Quando il mondo si è fermato
Ognuno di noi ha vissuto l’inaspettato e straniante lockdown in modo totalmente soggettivo. C’è chi è entrato in crisi per non poter uscire di casa e non poter condurre la vita di sempre, ma c’è anche chi ha approfittato di questo periodo per riorganizzare la propria vita tramite una nuova, inusuale routine. E spesso, anche persone che hanno vissuto questo periodo nella medesima abitazione hanno avuto una percezione di tale realtà totalmente differente tra loro. Ne sanno qualcosa Paul (impersonato da Vincent Macaigne) ed Etienne (Micha Lescot), protagonisti del lungometraggio Hors du temps, ultima fatica dell’acclamato cineasta Olivier Assayas, presentato in concorso alla 74° edizione del Festival di Berlino.
Paul ed Etienne, dunque, sono due fratelli che per molto tempo non hanno più avuto l’occasione di trascorrere diversi giorni insieme. Con l’arrivo del lockdown, naturalmente, tutto è cambiato e i due si ritrovano a trascorrere le giornate nella loro casa d’infanzia, situata nel bel mezzo della natura, insieme alle loro rispettive compagne (Nine D’Urso e Nora Hamzawi). Le cose sembrano tutto sommato andare per il meglio, ma i loro differenti approcci alla situazione e – più in generale – alla vita li porteranno inevitabilmente a confrontarsi come mai hanno fatto prima.

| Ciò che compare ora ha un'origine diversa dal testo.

(* ===== verification/MpRtableTheorems.v ===== *)
(** * The properties of the routing table

    The statements a user of the table relies on, each over the refinement
    lemmas of MpRtableSpec and MpRtableProps, with a concrete run of the
    table that meets its hypotheses. *)

From stdpp Require Import base numbers list gmap.
From Stdlib Require Import ZArith Lia.
From S2P Require Import Prelude Store Float64 Dlist MpRtable MpRtableSpec MpRtableProps.

Local Open Scope Z_scope.

(** The scenario of the witnesses: two routes, two selectors with paths, the
    second route bound to selector 7. *)
Definition sample_ops : list table_op :=
  [AddItem 0x10 0xf0 5; AddMpath f0 7 1 2; AddMpath f0 9 3 4; AddItem 0x20 0xf0 6;
   Attach 0x20 0xf0 7].

Definition sample_spec : spec := fold_left (fun A o => a_op o A) sample_ops empty_spec.

Lemma sample_table_run : exists t, run_ops 20 sample_ops empty_mpRtable = Ok t /\ rep t sample_spec.
Proof.
  apply (run_ops_refines 20 sample_ops 0); [apply rep_empty| |simpl; lia].
  split_and!; simpl; (lia || constructor).
Qed.

Lemma sample_fits : fits 20 sample_spec.
Proof. split_and!; simpl; [lia|lia|]. repeat constructor; simpl; lia. Qed.

(** C1: any sequence of the table's operations other than [delete_select],
    run from an empty table, returns without a memory error, and the table it
    leaves represents the lists the sequence means: no dangling or null
    pointer is followed and every loop ends. *)
Theorem table_ops_implement_spec (fuel : nat) (os : list table_op)
    (Hfuel : (length os < fuel)%nat) :
  exists t, run_ops fuel os empty_mpRtable = Ok t /\
    rep t (fold_left (fun A o => a_op o A) os empty_spec).
Proof.
  apply (run_ops_refines fuel os 0); [apply rep_empty| |simpl; lia].
  split_and!; simpl; (lia || constructor).
Qed.

Lemma table_ops_implement_spec_witness :
  exists t, run_ops 20 sample_ops empty_mpRtable = Ok t /\
    rep t (fold_left (fun A o => a_op o A) sample_ops empty_spec).
Proof. apply table_ops_implement_spec. simpl. lia. Defined.

(** C35: [delete_select] of a selector that is in the table never returns:
    when it is the first of the list the loop reads the object it has just
    freed, otherwise it writes through a null [prev_select].  Deleting an
    absent selector leaves what the table represents unchanged. *)
Theorem delete_select_of_present_faults (fuel : nat) (a : Z) (t : mpRtable) (A : spec)
    (Hrep : rep t A) (Hfits : fits fuel A) :
  if has_sel a (a_sels A)
  then delete_select fuel a t =
         Fault (if decide (fst <$> head (a_sels A) = Some a) then Dangling else NullDeref)
  else exists t', delete_select fuel a t = Ok t' /\ rep t' A.
Proof. by apply delete_select_outcome. Qed.

Lemma delete_select_of_present_faults_witness :
  exists t, run_ops 20 sample_ops empty_mpRtable = Ok t /\
    delete_select 20 9 t = Fault Dangling /\ delete_select 20 7 t = Fault NullDeref /\
    exists t', delete_select 20 8 t = Ok t' /\ rep t' sample_spec.
Proof.
  destruct sample_table_run as (t & E & Hrep). exists t. split; [exact E|].
  split; [exact (delete_select_of_present_faults 20 9 t _ Hrep sample_fits)|].
  split; [exact (delete_select_of_present_faults 20 7 t _ Hrep sample_fits)|].
  exact (delete_select_of_present_faults 20 8 t _ Hrep sample_fits).
Defined.

(** [find_MP] and [lookup (daddr)] answer from the first route of the
    list whose segment is [daddr] under its mask, the most recently added
    one, whatever the masks: [find_MP] says whether it is bound, [lookup]
    gives its next hop, and without such a route the answers are false and
    the broadcast address. *)
Theorem lookup_is_first_covering (fuel : nat) (daddr : Z) (t : mpRtable) (A : spec)
    (Hrep : rep t A) (Hfits : fits fuel A) :
  find_MP fuel daddr t =
    Ok (match first (a_covers daddr) (a_routes A) with
        | Some r => bool_decide (is_Some (ar_sel r))
        | None => false
        end) /\
  lookup fuel daddr t =
    Ok (match first (a_covers daddr) (a_routes A) with
        | Some r => ar_hop r
        | None => broadcast_addr
        end).
Proof. split; [by apply find_MP_refines|by apply lookup_refines]. Qed.

Lemma lookup_is_first_covering_witness :
  exists t, run_ops 20 sample_ops empty_mpRtable = Ok t /\
    find_MP 20 0x25 t = Ok true /\ lookup 20 0x13 t = Ok 5 /\ lookup 20 0x35 t = Ok (-1).
Proof.
  destruct sample_table_run as (t & E & Hrep). exists t. split; [exact E|].
  split; [exact (proj1 (lookup_is_first_covering 20 0x25 t _ Hrep sample_fits))|].
  split; [exact (proj2 (lookup_is_first_covering 20 0x13 t _ Hrep sample_fits))|].
  exact (proj2 (lookup_is_first_covering 20 0x35 t _ Hrep sample_fits)).
Defined.

(** C36: a selector whose paths do not all have the interfaces of its first
    path makes the multipath lookup of every destination bound to it run
    forever: no bound on the loops is enough, because [is_alive] never moves
    past the first path. *)
Theorem multi_interface_lookup_diverges (fuel n : nat) (now : f64) (daddr : Z) (t : mpRtable)
    (A : spec) (r : aroute) (a : Z) (d0 : path_info) (ds : list path_info)
    (Hrep : rep t A) (Hroute : bound_route daddr A = Some r) (Hsel : ar_sel r = Some a)
    (Hpaths : paths_of a A = d0 :: ds)
    (Hdiff : existsb (fun d => negb (same_as d0 d)) ds = true) :
  lookup_mp_loop n fuel now daddr (rtable_head t) t = NoFuel.
Proof. by eapply lookup_mp_diverges. Qed.

Definition two_path_ops : list table_op := sample_ops ++ [AddMpath f0 7 5 6].

Lemma multi_interface_lookup_diverges_witness :
  exists t, run_ops 20 two_path_ops empty_mpRtable = Ok t /\
    lookup_mp_loop 1000 1000 f0 0x25 (rtable_head t) t = NoFuel.
Proof.
  destruct (run_ops_refines 20 two_path_ops 0 empty_mpRtable empty_spec rep_empty)
    as (t & E & Hrep).
  { split_and!; simpl; (lia || constructor). }
  { simpl. lia. }
  exists t. split; [exact E|].
  exact (multi_interface_lookup_diverges 1000 1000 f0 0x25 t _ (ARoute 0x20 0xf0 6 (Some 7)) 7
    (new_path f0 5 6) [new_path f0 1 2] Hrep eq_refl eq_refl eq_refl eq_refl).
Defined.

(** When all the paths of the selector have one pair of interfaces, the
    multipath lookup returns: the selector's address, the interfaces of its
    first path and one more selection counted on it if that path has been
    silent for longer than [ALIVE_INTERVAL], and the broadcast address
    otherwise; a path heard from recently is the one refused. *)
Theorem single_interface_lookup (fuel : nat) (now : f64) (t : mpRtable)
    (l : positive) (m : mpath) (p : positive) (ps : list positive) (d0 : path_info)
    (ds : list path_info)
    (Hm : selects t !! l = Some m) (Hd : dlist (items t) (pathHead m) (p :: ps) (d0 :: ds))
    (Hfuel : (length (d0 :: ds) < fuel)%nat)
    (Hsame : Forall (fun d => same_as d0 d = true /\ 0 <= cnt d) (d0 :: ds)) :
  exists h, select_path fuel now l t =
    Ok (if silent now d0
        then (select_addr m, Some (s_intf d0, d_intf d0), set_items h t)
        else (broadcast_addr, None, t)) /\
    dlist h (pathHead m) (p :: ps) (count_selected d0 :: ds).
Proof.
  rewrite (select_path_update _ _ _ _ _ _ _ _ _ Hm Hd Hfuel Hsame).
  destruct (update_path_op fuel count_selected (s_intf d0) (d_intf d0) t l m (p :: ps) (d0 :: ds)
    Hm Hd Hfuel) as (hd & h & ps' & E & Hd' & _ & _ & Hps).
  exists h. rewrite (Hps eq_refl) in Hd'. cbn [alter_first] in Hd'.
  assert (Hsp : same_path (s_intf d0) (d_intf d0) d0 = true)
    by (unfold same_path; by rewrite !Z.eqb_refl).
  rewrite Hsp in Hd'. pose proof Hd as [Hp _]. pose proof Hd' as [Hp' _].
  rewrite Hp. rewrite Hp' in Hd', E. split; [|done].
  destruct (silent now d0); [|done]. rewrite E. cbn [rbind]. do 3 f_equal.
  rewrite <- Hp, same_head_selects by done. by destruct t.
Qed.

(** One selector with two paths over the same interfaces, silent at time 5. *)
Definition twin_table : mpRtable :=
  match run_ops 20 [AddMpath f0 7 1 2; AddMpath f0 7 1 2] empty_mpRtable with
  | Ok t => t
  | _ => empty_mpRtable
  end.

Lemma single_interface_lookup_witness :
  exists h, select_path 20 (f64_of_Z 5) 2 twin_table
    = Ok (7, Some (1, 2), set_items h twin_table) /\
    dlist h (Some 3%positive) [3; 2]%positive [count_selected (new_path f0 1 2); new_path f0 1 2].
Proof.
  apply (single_interface_lookup 20 (f64_of_Z 5) twin_table 2
    (Mpath (Some 3%positive) 7 None None) 3 [2%positive] (new_path f0 1 2) [new_path f0 1 2]).
  - vm_compute. reflexivity.
  - cbn [dlist dl pathHead]. split; [done|]. eexists. split; [vm_compute; reflexivity|].
    split; [done|]. split; [done|]. split; [done|]. eexists.
    split; [vm_compute; reflexivity|]. split; [done|]. split; done.
  - simpl. lia.
  - repeat constructor; simpl; lia.
Defined.

(** [clear] returns and frees every route, selector and path of the
    table exactly once, touching no other object, and leaves an empty table. *)
Theorem clear_frees_everything (fuel : nat) (t : mpRtable) (A : spec) (R : list positive)
    (RD : list route_info) (L : list positive) (P : list (list positive))
    (Hrep : rep_at t A R RD L P) (Hroutes : (length (a_routes A) < fuel)%nat)
    (Hsels : (length (a_sels A) < fuel)%nat)
    (Hpaths : Forall (fun x => length x.2 + length (a_sels A) <= fuel)%nat (a_sels A)) :
  exists t', clear fuel t = Ok t' /\ rtable_head t' = None /\ mptable_head t' = None /\
    (forall k, routes t' !! k = if decide (k ∈ R) then None else routes t !! k) /\
    (forall k, selects t' !! k = if decide (k ∈ L) then None else selects t !! k) /\
    (forall k, items t' !! k = if decide (k ∈ concat P) then None else items t !! k).
Proof.
  destruct Hrep as [Hr Hs Hc Ha Hb]. unfold clear.
  destruct (clear_routes_spec fuel t R) as (h & -> & Hh).
  { exact (dl_seg _ _ _ _ _ _ Hr). }
  { by rewrite (dl_length _ _ _ _ _ _ Hr), (Forall2_length _ _ _ Hb). }
  cbn [rbind].
  destruct (clear_selects_spec fuel (set_rtable_head None (set_routes h t)) L P (a_sels A))
    as (hs & hi & -> & Hhs & Hhi); [done|done|done| |by eexists].
  intros ps Hps. apply list_elem_of_lookup in Hps as [i Hi].
  destruct (lookup_lt_is_Some_2 (a_sels A) i) as [[a ds] HSi].
  { rewrite <- (proj2 (sels_length _ _ _ _ _ _ Hs)). by eapply lookup_lt_Some. }
  rewrite Forall_forall in Hpaths. specialize (Hpaths (a, ds)).
  assert (Hlen : length ps = length ds).
  { clear - Hs Hi HSi. revert Hs Hi HSi. generalize (mptable_head t) as q.
    generalize (a_sels A) as S. revert P i.
    induction L as [|l L IH]; intros [|ps' P] i [|[b es] S] q; simpl; try done.
    intros (_ & m & _ & _ & _ & Hd & Hs). destruct i; simpl; [|by eapply IH].
    intros [= ->] [= <- <-]. exact (dl_length _ _ _ _ _ _ Hd). }
  rewrite Hlen. apply Hpaths, list_elem_of_lookup. eauto.
Qed.

Lemma clear_frees_everything_witness :
  exists t R RD L P, run_ops 20 sample_ops empty_mpRtable = Ok t /\
    rep_at t sample_spec R RD L P /\
    exists t', clear 20 t = Ok t' /\ rtable_head t' = None /\ mptable_head t' = None /\
    (forall k, routes t' !! k = if decide (k ∈ R) then None else routes t !! k) /\
    (forall k, selects t' !! k = if decide (k ∈ L) then None else selects t !! k) /\
    (forall k, items t' !! k = if decide (k ∈ concat P) then None else items t !! k).
Proof.
  destruct sample_table_run as (t & E & R & RD & L & P & Hrep). exists t, R, RD, L, P.
  split; [exact E|]. split; [exact Hrep|].
  apply (clear_frees_everything 20 t sample_spec R RD L P Hrep); simpl; [lia|lia|].
  repeat constructor; simpl; lia.
Defined.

Hors du Temps, dunque, può sicuramente essere considerato il film più personale di Olivier Assayas. Nel mettere in scena, infatti, questa commedia tanto tenera quando incredibilmente delicata, il regista ha attinto a piene mani dai suoi stessi ricordi, dalla sua storia famigliare, dalla sua infanzia e dai suoi timori riguardanti il presente. Paul, il suo alter ego sul grande schermo, è letteralmente terrorizzato dal virus, continua a disinfettarsi le mani e pretende che tutti in casa lascino la spesa fuori dalla porta per qualche ora, al fine di annullare la pericolosità dei batteri. Le sue manie ci fanno sorridere, ma, nel momento in cui il protagonista si confida – online – con la sua psicologa, capiamo cosa si nasconda dietro tali inquietudini.

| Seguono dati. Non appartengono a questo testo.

(** Cutting the packet after [pp] out of the chain. *)
Lemma pq_cut q h pre pp l post w v :
  pq_rep h q (pre ++ pp :: l :: post) -> h !! pp = Some w -> h !! l = Some v ->
  pq_rep (<[pp := set_pnext (pnext_ v) w]> h)
    (mkPacketQueue (head_ q) (if bool_decide (Some l = tail_ q) then Some pp else tail_ q)
       (wrap_i32 (len_ q - 1)) (wrap_i32 (bytes_ q - pk_size v)) (iter_ q))
    (pre ++ pp :: post) /\
  relinked (pre ++ pp :: post) h (<[pp := set_pnext (pnext_ v) w]> h).
Proof.
  intros Hr Hw Hv. pose proof (pq_rep_NoDup _ _ _ Hr) as Hnd. destruct Hr as [Hs Ht Hl Hb].
  apply seg_app in Hs as (r & Hs1 & -> & w' & Hw' & [Hn (v' & Hv' & Hs2)]).
  assert (w' = w) as -> by congruence. assert (v' = v) as -> by congruence.
  assert (R : relinked (pre ++ pp :: post) h (<[pp := set_pnext (pnext_ v) w]> h)).
  { apply relinked_set; [|done]. set_solver. }
  split; [|done]. apply NoDup_app in Hnd as (_ & Hd & (Hpp & Hnd)%NoDup_cons).
  apply NoDup_cons in Hnd as [Hl' Hnd]. split; cbn.
  - apply seg_app. exists (Some pp). split.
    + apply seg_insert_notin; [|done]. intros ?. apply (Hd pp); set_solver.
    + split; [done|]. eexists. rewrite lookup_insert_eq. split; [done|].
      apply seg_insert_notin; [set_solver|done].
  - rewrite Ht. rewrite !last_app, !last_cons.
    destruct (last post) as [t|] eqn:El; simpl.
    + rewrite bool_decide_eq_false_2; [done|]. intros [= ->].
      by apply last_Some_elem_of in El.
    + by rewrite bool_decide_eq_true_2.
  - rewrite Hl, wrap_i32_sub. f_equal. rewrite !length_app. simpl. lia.
  - rewrite Hb, wrap_i32_sub, (relinked_total _ _ _ _ R). f_equal.
    rewrite !total_size_app. simpl. rewrite (size_at_Some _ _ _ Hv). lia.
Qed.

Attraverso Hors du temps, dunque, Assayas analizza la sua storia e si autoanalizza per sé stesso e per il suo pubblico. Stanze, mobili, oggetti, ma anche vecchie foto di famiglia divengono, di quando in quando, i grandi protagonisti, nel momento in cui la voce del regista, intervallandosi con la storia messa in scena, ci racconta di volta in volta la loro storia. E così, questo suo prezioso Hors du temps assume immediatamente le caratteristiche di un vero e proprio flusso di coscienza, all’interno del quale le ambientazioni stesse – siano ora gli interni della casa o i verdi spazi aperti che talvolta sembrano quasi ricordare un quadro di Monet – vengono trattate alla stregua di veri e propri personaggi, custodi di segreti dimenticati e che meglio di tutti conoscono l’animo di chi li abita.
Si sorride spesso, durante la visione di Hors du temps. Si sorride soprattutto quando ci vengono mostrati i battibecchi tra i due fratelli o quando Paul dà sfogo a tutte le sue paranoie. Eppure, tale lungometraggio si rivela immediatamente ben più profondo e complesso di quanto possa inizialmente sembrare. Attraverso una storia apparentemente leggera come una piuma Olivier Assayas ha raccontato un capitolo della nostra (e della sua) storia recente, realizzando, al contempo, anche un profondo e mai banale discorso sul fare arte, sul fare cinema. E di arte, di cinema e, più in generale, di bellezza, si sa, ne abbiamo sempre disperatamente bisogno.